■ **Exercise**
Give the entries again, precisely as they were written.

■ **Source records**
(** The catch-up window.  While it is open every new block is accepted;
    verification never opens it again for any height; and a block that was only
    trusted closes it as an executed one does, when it is seen again. *)
Theorem catch_up_window app b ts now :
  is_Some (compute_base_fee app (parent_digest b)) ->
  exists app' v, verify_block app b ts now = Some (app', v)
  /\ (is_catching_up app (b_height b) = true -> v = true)
  /\ (forall h, is_catching_up app' h = true -> is_catching_up app h = true)
  /\ (ap_recovered_height app + APP_CATCH_UP_THRESHOLD <= b_height b -> v = true ->
      exists app'', verify_block app' b ts now = Some (app'', true)
      /\ forall h, is_catching_up app'' h = false).
Proof.
  intros Hfee.
  assert (forall a, query_state_root (ap_ledger a) (commitment b) <> None ->
    ap_recovered_height a = ap_recovered_height app ->
    ap_recovered_height app + APP_CATCH_UP_THRESHOLD <= b_height b ->
    exists a', verify_block a b ts now = Some (a', true) /\ forall h, is_catching_up a' h = false)
    as Hclose.
  { intros a Hq Hr Hb. unfold verify_block. destruct (query_state_root _ _); [|done].
    eexists. split; [done|]. intros h. unfold is_catching_up, saturating_add.
    cbn [advance_verified ap_recovered_height ap_last_verified_height]. rewrite Hr.
    destruct (ap_recovered_height app =? 0); [done|].
    destruct (h <=? ap_recovered_height app); [done|]. apply Z.ltb_ge. lia. }
  destruct (query_state_root (ap_ledger app) (commitment b)) eqn:Eq.
  { eexists _, _. split; [unfold verify_block; by rewrite Eq|]. split_and!; [done| |].
    - intros h. apply advance_catching_up.
    - intros Hb _. apply Hclose; [|done|done]. change (ap_ledger (advance_verified _ _)) with (ap_ledger app). congruence. }
  destruct (verify_block_cases app b ts now Eq Hfee)
    as [(sn & ctx & o & _ & _ & _ & _ & _ & ->)|[_ ->]].
  - eexists _, _. split; [done|]. split_and!; [done| |].
    + intros h Hh. unfold accepted in Hh. apply advance_catching_up in Hh. by erewrite catching_up_fields in Hh.
    + intros Hb _. apply Hclose; [|done|done]. unfold query_state_root, ss_get, accepted. simpl.
      by rewrite lookup_insert_eq.
  - unfold fall_back. destruct (is_catching_up app (b_height b)) eqn:Ec; eexists _, _;
      (split; [done|]); split_and!; try done.
    intros Hb _. apply Hclose; [|done|done]. unfold query_state_root, ss_get, trust_block,
      restore_persisted_snapshot. cbn [app_with_ledger ap_ledger with_head with_snapshots ls_snapshots].
    destruct (mark_persisted_fields (ss_insert (ls_snapshots (ap_ledger app)) (commitment b)
      (mkSnapshot (Some (parent_digest b)) ChangeSet_new (b_state_root b) ChangeSet_new
         (tx_ids (b_txs b)))) [commitment b]) as (-> & _).
    simpl. by rewrite lookup_insert_eq.
Qed.
End verification.

Section liveness.
Context `{EXT : !External} `{CD : !Codec} `{SH : !Sha256}.
Context {E H : Type} `{DB : !LedgerDb H} `{DL : !LedgerDbLaws H}
        `{BE : !BlockExecutor E (OverlayState H)} `{BV : !ExecutorViews E H}.
Implicit Types (app : App E H).

(** Two nodes that run by the same rules and know the same fees of a block. *)
Record same_rules app1 app2 (parent : Digest) : Prop := {
  sr_executor : ap_executor app2 = ap_executor app1;
  sr_gas_limit : ap_gas_limit app2 = ap_gas_limit app1;
  sr_fee_recipient : ap_fee_recipient app2 = ap_fee_recipient app1;
  sr_fees : ap_block_fees app2 !! parent = ap_block_fees app1 !! parent;
}.

Lemma same_context app1 app2 h ts r p :
  same_rules app1 app2 p -> app_block_context app2 h ts r p = app_block_context app1 h ts r p.
Proof.
  intros [_ Hg Hf Hb]. unfold app_block_context, compute_base_fee. by rewrite Hg, Hf, Hb.
Qed.

(** What a proposal consists of. *)
Lemma proposal_inv app checks parent rest now app' b :
  propose app checks (parent :: rest) now = Some (app', Some b) ->
  exists sn ctx o,
    wait_for_snapshot checks (commitment parent) = Some (Some sn)
    /\ parent_digest b = commitment parent
    /\ b_timestamp parent <= b_timestamp b
    /\ app_block_context app (b_height b) (b_timestamp b) (b_prevrandao b) (commitment parent) = Some ctx
    /\ be_execute (ap_executor app) (overlay_of (ap_ledger app) (sn_state sn)) ctx
         (tx_bytes <$> b_txs b) = Ok o
    /\ compute_root_from_store (ap_ledger app) (commitment parent) (eo_changes o) = Ok (b_state_root b)
    /\ ap_block_fees app' !! commitment b
       = Some (eo_gas_used o, default INITIAL_BASE_FEE (hd_base_fee_per_gas (bc_header ctx))).
Proof.
  unfold propose. destruct (match ap_node_state app with Some _ => _ | None => _ end); [done|].
  destruct (next_timestamp now (b_timestamp parent)) as [t|] eqn:Et; [|done].
  destruct (wait_for_snapshot checks _) as [waited|]; [|done]. cbn [mbind option_bind].
  destruct (build_block app waited parent t) as [[app1 ob]|] eqn:Eb; [|done]. cbn [mbind option_bind].
  intros [= Happ ->]. unfold build_block in Eb. destruct waited as [sn|]; [|done]. simpl in Eb.
  destruct (app_pending_tx_ids _ _) as [[excluded|]|]; [|done|done]. simpl in Eb.
  destruct (app_block_context app _ _ _ _) as [ctx|] eqn:Ec; [|done]. simpl in Eb.
  destruct (be_execute _ _ _ _) as [o|] eqn:Eo; [|done].
  destruct (compute_root_from_store _ _ _) as [root|] eqn:Er; [|done].
  injection Eb as <- <-. exists sn, ctx, o. split_and!; try done.
  - simpl. unfold next_timestamp in Et. destruct (Z.ltb_spec (b_timestamp parent) now); simplify_eq; lia.
  - rewrite <- Happ. destruct (ap_node_state _); simpl; by rewrite lookup_insert_eq.
Qed.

■ **Reply**
(** The catch-up window.  While it is open every new block is accepted;
    verification never opens it again for any height; and a block that was only
    trusted closes it as an executed one does, when it is seen again. *)
Theorem catch_up_window app b ts now :
  is_Some (compute_base_fee app (parent_digest b)) ->
  exists app' v, verify_block app b ts now = Some (app', v)
  /\ (is_catching_up app (b_height b) = true -> v = true)
  /\ (forall h, is_catching_up app' h = true -> is_catching_up app h = true)
  /\ (ap_recovered_height app + APP_CATCH_UP_THRESHOLD <= b_height b -> v = true ->
      exists app'', verify_block app' b ts now = Some (app'', true)
      /\ forall h, is_catching_up app'' h = false).
Proof.
  intros Hfee.
  assert (forall a, query_state_root (ap_ledger a) (commitment b) <> None ->
    ap_recovered_height a = ap_recovered_height app ->
    ap_recovered_height app + APP_CATCH_UP_THRESHOLD <= b_height b ->
    exists a', verify_block a b ts now = Some (a', true) /\ forall h, is_catching_up a' h = false)
    as Hclose.
  { intros a Hq Hr Hb. unfold verify_block. destruct (query_state_root _ _); [|done].
    eexists. split; [done|]. intros h. unfold is_catching_up, saturating_add.
    cbn [advance_verified ap_recovered_height ap_last_verified_height]. rewrite Hr.
    destruct (ap_recovered_height app =? 0); [done|].
    destruct (h <=? ap_recovered_height app); [done|]. apply Z.ltb_ge. lia. }
  destruct (query_state_root (ap_ledger app) (commitment b)) eqn:Eq.
  { eexists _, _. split; [unfold verify_block; by rewrite Eq|]. split_and!; [done| |].
    - intros h. apply advance_catching_up.
    - intros Hb _. apply Hclose; [|done|done]. change (ap_ledger (advance_verified _ _)) with (ap_ledger app). congruence. }
  destruct (verify_block_cases app b ts now Eq Hfee)
    as [(sn & ctx & o & _ & _ & _ & _ & _ & ->)|[_ ->]].
  - eexists _, _. split; [done|]. split_and!; [done| |].
    + intros h Hh. unfold accepted in Hh. apply advance_catching_up in Hh. by erewrite catching_up_fields in Hh.
    + intros Hb _. apply Hclose; [|done|done]. unfold query_state_root, ss_get, accepted. simpl.
      by rewrite lookup_insert_eq.
  - unfold fall_back. destruct (is_catching_up app (b_height b)) eqn:Ec; eexists _, _;
      (split; [done|]); split_and!; try done.
    intros Hb _. apply Hclose; [|done|done]. unfold query_state_root, ss_get, trust_block,
      restore_persisted_snapshot. cbn [app_with_ledger ap_ledger with_head with_snapshots ls_snapshots].
    destruct (mark_persisted_fields (ss_insert (ls_snapshots (ap_ledger app)) (commitment b)
      (mkSnapshot (Some (parent_digest b)) ChangeSet_new (b_state_root b) ChangeSet_new
         (tx_ids (b_txs b)))) [commitment b]) as (-> & _).
    simpl. by rewrite lookup_insert_eq.
Qed.
End verification.

Section liveness.
Context `{EXT : !External} `{CD : !Codec} `{SH : !Sha256}.
Context {E H : Type} `{DB : !LedgerDb H} `{DL : !LedgerDbLaws H}
        `{BE : !BlockExecutor E (OverlayState H)} `{BV : !ExecutorViews E H}.
Implicit Types (app : App E H).

(** Two nodes that run by the same rules and know the same fees of a block. *)
Record same_rules app1 app2 (parent : Digest) : Prop := {
  sr_executor : ap_executor app2 = ap_executor app1;
  sr_gas_limit : ap_gas_limit app2 = ap_gas_limit app1;
  sr_fee_recipient : ap_fee_recipient app2 = ap_fee_recipient app1;
  sr_fees : ap_block_fees app2 !! parent = ap_block_fees app1 !! parent;
}.

Lemma same_context app1 app2 h ts r p :
  same_rules app1 app2 p -> app_block_context app2 h ts r p = app_block_context app1 h ts r p.
Proof.
  intros [_ Hg Hf Hb]. unfold app_block_context, compute_base_fee. by rewrite Hg, Hf, Hb.
Qed.

(** What a proposal consists of. *)
Lemma proposal_inv app checks parent rest now app' b :
  propose app checks (parent :: rest) now = Some (app', Some b) ->
  exists sn ctx o,
    wait_for_snapshot checks (commitment parent) = Some (Some sn)
    /\ parent_digest b = commitment parent
    /\ b_timestamp parent <= b_timestamp b
    /\ app_block_context app (b_height b) (b_timestamp b) (b_prevrandao b) (commitment parent) = Some ctx
    /\ be_execute (ap_executor app) (overlay_of (ap_ledger app) (sn_state sn)) ctx
         (tx_bytes <$> b_txs b) = Ok o
    /\ compute_root_from_store (ap_ledger app) (commitment parent) (eo_changes o) = Ok (b_state_root b)
    /\ ap_block_fees app' !! commitment b
       = Some (eo_gas_used o, default INITIAL_BASE_FEE (hd_base_fee_per_gas (bc_header ctx))).
Proof.
  unfold propose. destruct (match ap_node_state app with Some _ => _ | None => _ end); [done|].
  destruct (next_timestamp now (b_timestamp parent)) as [t|] eqn:Et; [|done].
  destruct (wait_for_snapshot checks _) as [waited|]; [|done]. cbn [mbind option_bind].
  destruct (build_block app waited parent t) as [[app1 ob]|] eqn:Eb; [|done]. cbn [mbind option_bind].
  intros [= Happ ->]. unfold build_block in Eb. destruct waited as [sn|]; [|done]. simpl in Eb.
  destruct (app_pending_tx_ids _ _) as [[excluded|]|]; [|done|done]. simpl in Eb.
  destruct (app_block_context app _ _ _ _) as [ctx|] eqn:Ec; [|done]. simpl in Eb.
  destruct (be_execute _ _ _ _) as [o|] eqn:Eo; [|done].
  destruct (compute_root_from_store _ _ _) as [root|] eqn:Er; [|done].
  injection Eb as <- <-. exists sn, ctx, o. split_and!; try done.
  - simpl. unfold next_timestamp in Et. destruct (Z.ltb_spec (b_timestamp parent) now); simplify_eq; lia.
  - rewrite <- Happ. destruct (ap_node_state _); simpl; by rewrite lookup_insert_eq.
Qed.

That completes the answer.